Please determine whether each friend will be happy after visiting.
Input
The first line contains the two integers N and M.
The second line contains a string of length N. The ith character of the string is ‘G’ if the cow in the ith farm is a Guernsey, or ‘H’ if the cow in the ith farm is a Holstein.
The next N−1 lines each contain two distinct integers X and Y (1≤X,Y≤N), indicating that there is a road between farms X and Y.

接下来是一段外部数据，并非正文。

(* ===== verification/NotifyFormat.v ===== *)
(** Keys and property lines of a queue notification
    (src/esptool/src/esp/EspNotifyFormat.cpp).

    [IsCommittedReadable] is over the page query of the system and over the
    guarded probe of [SafeProbeRead]; the decoders take the [View] whose
    readability test it is, and the UTF-16 conversion routine. *)
From S2P Require Import Prelude Text Core Events MemoryView NotifyDecode.

Definition kParamsObjectOffset : Z := 24.
Definition kNameCollectionOffset : Z := 40.
Definition kNameCollectionCountOffset : Z := 8.
Definition kNameBoxedOffset : Z := 16.
Definition kNameWrapperInnerOffsetAlternate : Z := 48.
Definition kWrapperStatusOffset : Z := 16.
Definition kWrapperBlobOffset : Z := 8.
Definition kUnicodeStringLengthOffset : Z := 0.
Definition kUnicodeStringBufferOffset : Z := 8.
Definition kPropertyValueTagPath : Z := 7.
Definition kPropertyCollectionStride : Z := 16.
Definition kNotificationIdentifierOffset : Z := 64.
Definition kNotificationPayloadLengthOffset : Z := 72.
Definition kBoxedTypeInt64 : Z := 10.
Definition kEventDataProcessObjectOffset : Z := 72.
Definition kProcessCreateChildObjectOffset : Z := 216.
Definition kProcessCreateActorObjectOffset : Z := 632.

(** ** Readable memory *)

Definition MEM_COMMIT : Z := 0x1000.
Definition PAGE_NOACCESS : Z := 0x01.
Definition PAGE_EXECUTE : Z := 0x10.

(** The fields of MEMORY_BASIC_INFORMATION the tool looks at. *)
Record Region := mkRegion {
  rg_BaseAddress : Z;
  rg_RegionSize : Z;
  rg_State : Z;
  rg_Protect : Z
}.

Section Readable.
  (** [VirtualQuery], [None] for a zero return, and whether a one-byte read at
      an address raises an access violation. *)
  Context (VirtualQuery : Z -> option Region).
  Context (faults : Z -> bool).

Definition SafeProbeRead (ptr size : Z) : bool :=
    if (ptr =? 0) || (size =? 0) then false
    else negb (faults ptr) && negb (faults (ptr + size - 1)).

The next M lines contain integers Ai, Bi, and a character Ci. Ai and Bi represent the endpoints of the path walked during friend i’s visit, while Ci is either G or H if the ith friend prefers Guernsey milk or Holstein milk.
Output
Print a binary string of length M. The ith character of the string should be ‘1’ if the ith friend will be happy, or ‘0’ otherwise.
Example
inputCopy
5 5
HHGHG
1 2
2 3
2 4
1 5
1 4 H
1 4 G
1 3 G
1 3 H
5 5 H
outputCopy
10110
Note
Here, the path from farm 1 and farm 4 involves farms 1, 2, and 4. All of these contain Holsteins, so the first friend will be satisfied while the second one will not.
题意:
这个题目就是给一个树,各序号点有两种类型,一种是G结点,一种是H结点。给出起点和终点还有目标类型,问:这条路径是否存在目标类型的结点。

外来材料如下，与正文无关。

(* ===== verification/Protection.v ===== *)
(** Process protection, code integrity and secure boot
    (src/esptool/src/ppl/Protection.h and Protection.cpp), over the system
    queries they make. *)
From S2P Require Import Prelude Text Core Token.

Definition PS_PROTECTED_TYPE_MASK : Z := 0x7.
Definition PS_PROTECTED_AUDIT_MASK : Z := 0x8.
Definition STATUS_NOT_FOUND : NTSTATUS := i32 0xC0000225.
Definition STATUS_ACCESS_DENIED : NTSTATUS := i32 0xC0000022.

Record ProtectionState := mkProtectionState {
  pr_queried : bool;
  pr_query_status : NTSTATUS;
  pr_level : Z;
  pr_type : Z;
  pr_audit : Z;
  pr_signer : Z
}.

Definition failed_protection (status : NTSTATUS) : ProtectionState :=
  mkProtectionState true status 0 0 0 0.

Definition IsProtectedLight (p : ProtectionState) : bool := pr_type p =? 1.
Definition IsAntimalwareLight (p : ProtectionState) : bool := pr_level p =? 0x31.

Definition Decode (raw : Z) (status : NTSTATUS) : ProtectionState :=
  mkProtectionState true status raw
    (u8 (Z.land raw PS_PROTECTED_TYPE_MASK))
    (if negb (Z.land raw PS_PROTECTED_AUDIT_MASK =? 0) then 1 else 0)
    (u8 (Z.land (Z.shiftr raw 4) 0x0F)).

Definition signer_names : list string :=
  ["None"; "Authenticode"; "CodeGen"; "Antimalware"; "Lsa"; "Windows"; "WinTcb"; "WinSystem";
   "App"].

Definition DescribeProtection (p : ProtectionState) : string :=
  let type_name := if pr_type p =? 0 then "None"
                   else if pr_type p =? 1 then "ProtectedLight" else "Protected" in
  let signer_name := default "Unknown" (signer_names !! Z.to_nat (pr_signer p)) in
  "0x" +:+ of_chars (hex_upper_fixed 2 (pr_level p)) +:+ " (" +:+ signer_name +:+ ", " +:+
  type_name +:+ ", audit=" +:+ dec (pr_audit p) +:+ ")".

Section Queries.
(** [NtQueryInformationProcess] for the protection class, absent when the export
    cannot be found; [OpenProcess] by process identifier. *)
Context (NtQueryInformationProcess : option (Z -> NTSTATUS * Z)).
Context (OpenProcess : Z -> option Z).

Definition kCurrentProcess : Z := -1.

Definition QueryRaw (process : Z) : (option Z) * NTSTATUS :=
  match NtQueryInformationProcess with
  | None => (None, STATUS_NOT_FOUND)
  | Some query =>
      let '(status, level) := query process in
      (if negb (NT_SUCCESS status) then None else Some level, status)
  end.

Definition query_handle (process : Z) : ProtectionState :=
  match QueryRaw process with
  | (Some raw, status) => Decode raw status
  | (None, status) => failed_protection status
  end.

Definition QueryCurrentProcess : ProtectionState := query_handle kCurrentProcess.

Definition QueryProcess (process_id : Z) : ProtectionState :=
  match OpenProcess process_id with
  | None => failed_protection STATUS_ACCESS_DENIED
  | Some process => query_handle process
  end.
End Queries.

(** [GetTokenInformation] for the elevation class, [None] when it fails. *)
Definition IsElevated {S} (os : TokenOs S) (elevation : Z -> S -> option Z) (s : S) : bool :=
  match os_OpenProcessToken os TOKEN_QUERY s with
  | inr _ => false
  | inl token => match elevation token s with Some value => negb (value =? 0) | None => false end
  end.

Record CodeIntegrityState := mkCodeIntegrityState {
  ci_queried : bool;
  ci_options : Z;
  ci_query_status : NTSTATUS
}.

Definition TestSigning (c : CodeIntegrityState) : bool := negb (Z.land (ci_options c) 0x2 =? 0).
Definition IntegrityEnabled (c : CodeIntegrityState) : bool :=
  negb (Z.land (ci_options c) 0x1 =? 0).

Definition DescribeCodeIntegrity (c : CodeIntegrityState) : string :=
  if negb (ci_queried c) then "not queried"
  else "options=0x" +:+ of_chars (hex_upper_fixed 8 (ci_options c)) +:+ " testsigning=" +:+
       (if TestSigning c then "on" else "off") +:+ " ci=" +:+
       (if IntegrityEnabled c then "on" else "off").

Definition QueryCodeIntegrity (query : option (NTSTATUS * Z)) : CodeIntegrityState :=
  match query with
  | None => mkCodeIntegrityState false 0 0
  | Some (status, options) =>
      mkCodeIntegrityState true (if NT_SUCCESS status then options else 0) status
  end.

Record SecureBootState := mkSecureBootState {
  sb_queried : bool;
  sb_enabled : bool;
  sb_error : string
}.

(** The registry key and value, or the error of opening or reading it. *)
Definition QuerySecureBootEnabled (opened : Z + (Z + Z)) : SecureBootState :=
  match opened with
  | inl e => mkSecureBootState false false (Win32Message "Secure Boot key is absent" e)
  | inr (inl e) => mkSecureBootState false false (Win32Message "UEFISecureBootEnabled is absent" e)
  | inr (inr value) => mkSecureBootState true (negb (value =? 0)) ""
  end.

(** The byte layout: three bits of type, one of audit, four of signer. *)
Definition PsProtectedValue (signer audit type : Z) : Z := signer * 16 + audit * 8 + type.

(** * Theorems *)

Lemma Decode_PsProtectedValue signer audit type status :
  0 <= signer < 16 -> 0 <= audit < 2 -> 0 <= type < 8 ->
  Decode (PsProtectedValue signer audit type) status =
  mkProtectionState true status (PsProtectedValue signer audit type) type audit signer.
Proof.
  intros Hs Ha Ht. unfold Decode, PS_PROTECTED_TYPE_MASK, PS_PROTECTED_AUDIT_MASK, PsProtectedValue.
  assert (signer ∈ seqZ 0 16 /\ audit ∈ seqZ 0 2 /\ type ∈ seqZ 0 8) as (Is & Ia & It)
    by (rewrite !elem_of_seqZ; lia).
  vm_compute in Is, Ia, It.
  repeat (apply elem_of_cons in It as [->|It];
    [repeat (apply elem_of_cons in Ia as [->|Ia];
       [repeat (apply elem_of_cons in Is as [->|Is]; [reflexivity|]); by apply elem_of_nil in Is|]);
     by apply elem_of_nil in Ia|]).
  by apply elem_of_nil in It.
Qed.

(** Decoding a protection byte recovers its signer, audit and type fields, and
    the antimalware-light test is exactly that signer with a light, unaudited
    protection. *)
Lemma Decode_protection signer audit type status :
  0 <= signer < 16 -> 0 <= audit < 2 -> 0 <= type < 8 ->
  let state := Decode (PsProtectedValue signer audit type) status in
  (pr_signer state = signer /\ pr_audit state = audit /\ pr_type state = type) /\
  (IsAntimalwareLight state = true <-> signer = 3 /\ audit = 0 /\ type = 1) /\
  (IsAntimalwareLight state = true -> IsProtectedLight state = true).
Proof.
  intros Hs Ha Ht. rewrite Decode_PsProtectedValue by done. simpl.
  unfold IsAntimalwareLight, IsProtectedLight, PsProtectedValue. simpl.
  rewrite !Z.eqb_eq. split_and!; try done; lia.
Qed.

Lemma Decode_protection_witness :
  let state := Decode (PsProtectedValue 3 0 1) 0 in
  (pr_signer state = 3 /\ pr_audit state = 0 /\ pr_type state = 1) /\
  (IsAntimalwareLight state = true <-> 3 = 3 /\ 0 = 0 /\ 1 = 1) /\
  (IsAntimalwareLight state = true -> IsProtectedLight state = true).
Proof. apply (Decode_protection 3 0 1 0); lia. Defined.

这课树会出现一个情况就是,两个点之间的直接路径就是最短路径,所以我们可以把所有 可达且同类型的点给连起来,这就是一个连通块了,然后起点和终点在不同的连通块那么意思就是说图中可以经过G,H两种类型的结点,如果是相同连通块那么只能经过本身连通块的类型点。
完整代码:
#include <iostream>
#include <algorithm>
#include <cstdio>
#include <cmath>
#include <cstring>
#include <string>
#include <climits>
#include <queue>
#include <stack>
#include <map>
//鬼畜头文件
using namespace std;
const int INF = 0x3f3f3f3f;
const int mod = 1e9+7;
typedef unsigned long long ULL;
typedef long long LL;
//鬼畜define
int n,m;
char all[100010];
int fa[100010];
bool ans[100010];
int father(int k)
{
if(fa[k]==k)return k;
else return fa[k]=father(fa[k]);
}
void merge(int a,int b)
{
fa[father(a)]=father(b);
}
int main()
{
scanf("%d %d",&n,&m);
scanf("%s",all);
for(int time=0;time<n;time++)fa[time]=time;
for(int time=0;time<n-1;time++)
{
int from,to;
scanf("%d %d",&from,&to);
from--;
to--;
if(all[from]==all[to])merge(from,to);
}
for(int time=0;time<m;time++)
{
int from,to;
char ch;
scanf("%d %d %c",&from,&to,&ch);
from--;
to--;
if(father(from)==father(to)&&all[from]!=ch)ans[time]=0;
else ans[time]=1;
}
for(int time=0;time<m;time++)printf("%d",ans[time]);
printf("\n");
return 0;
}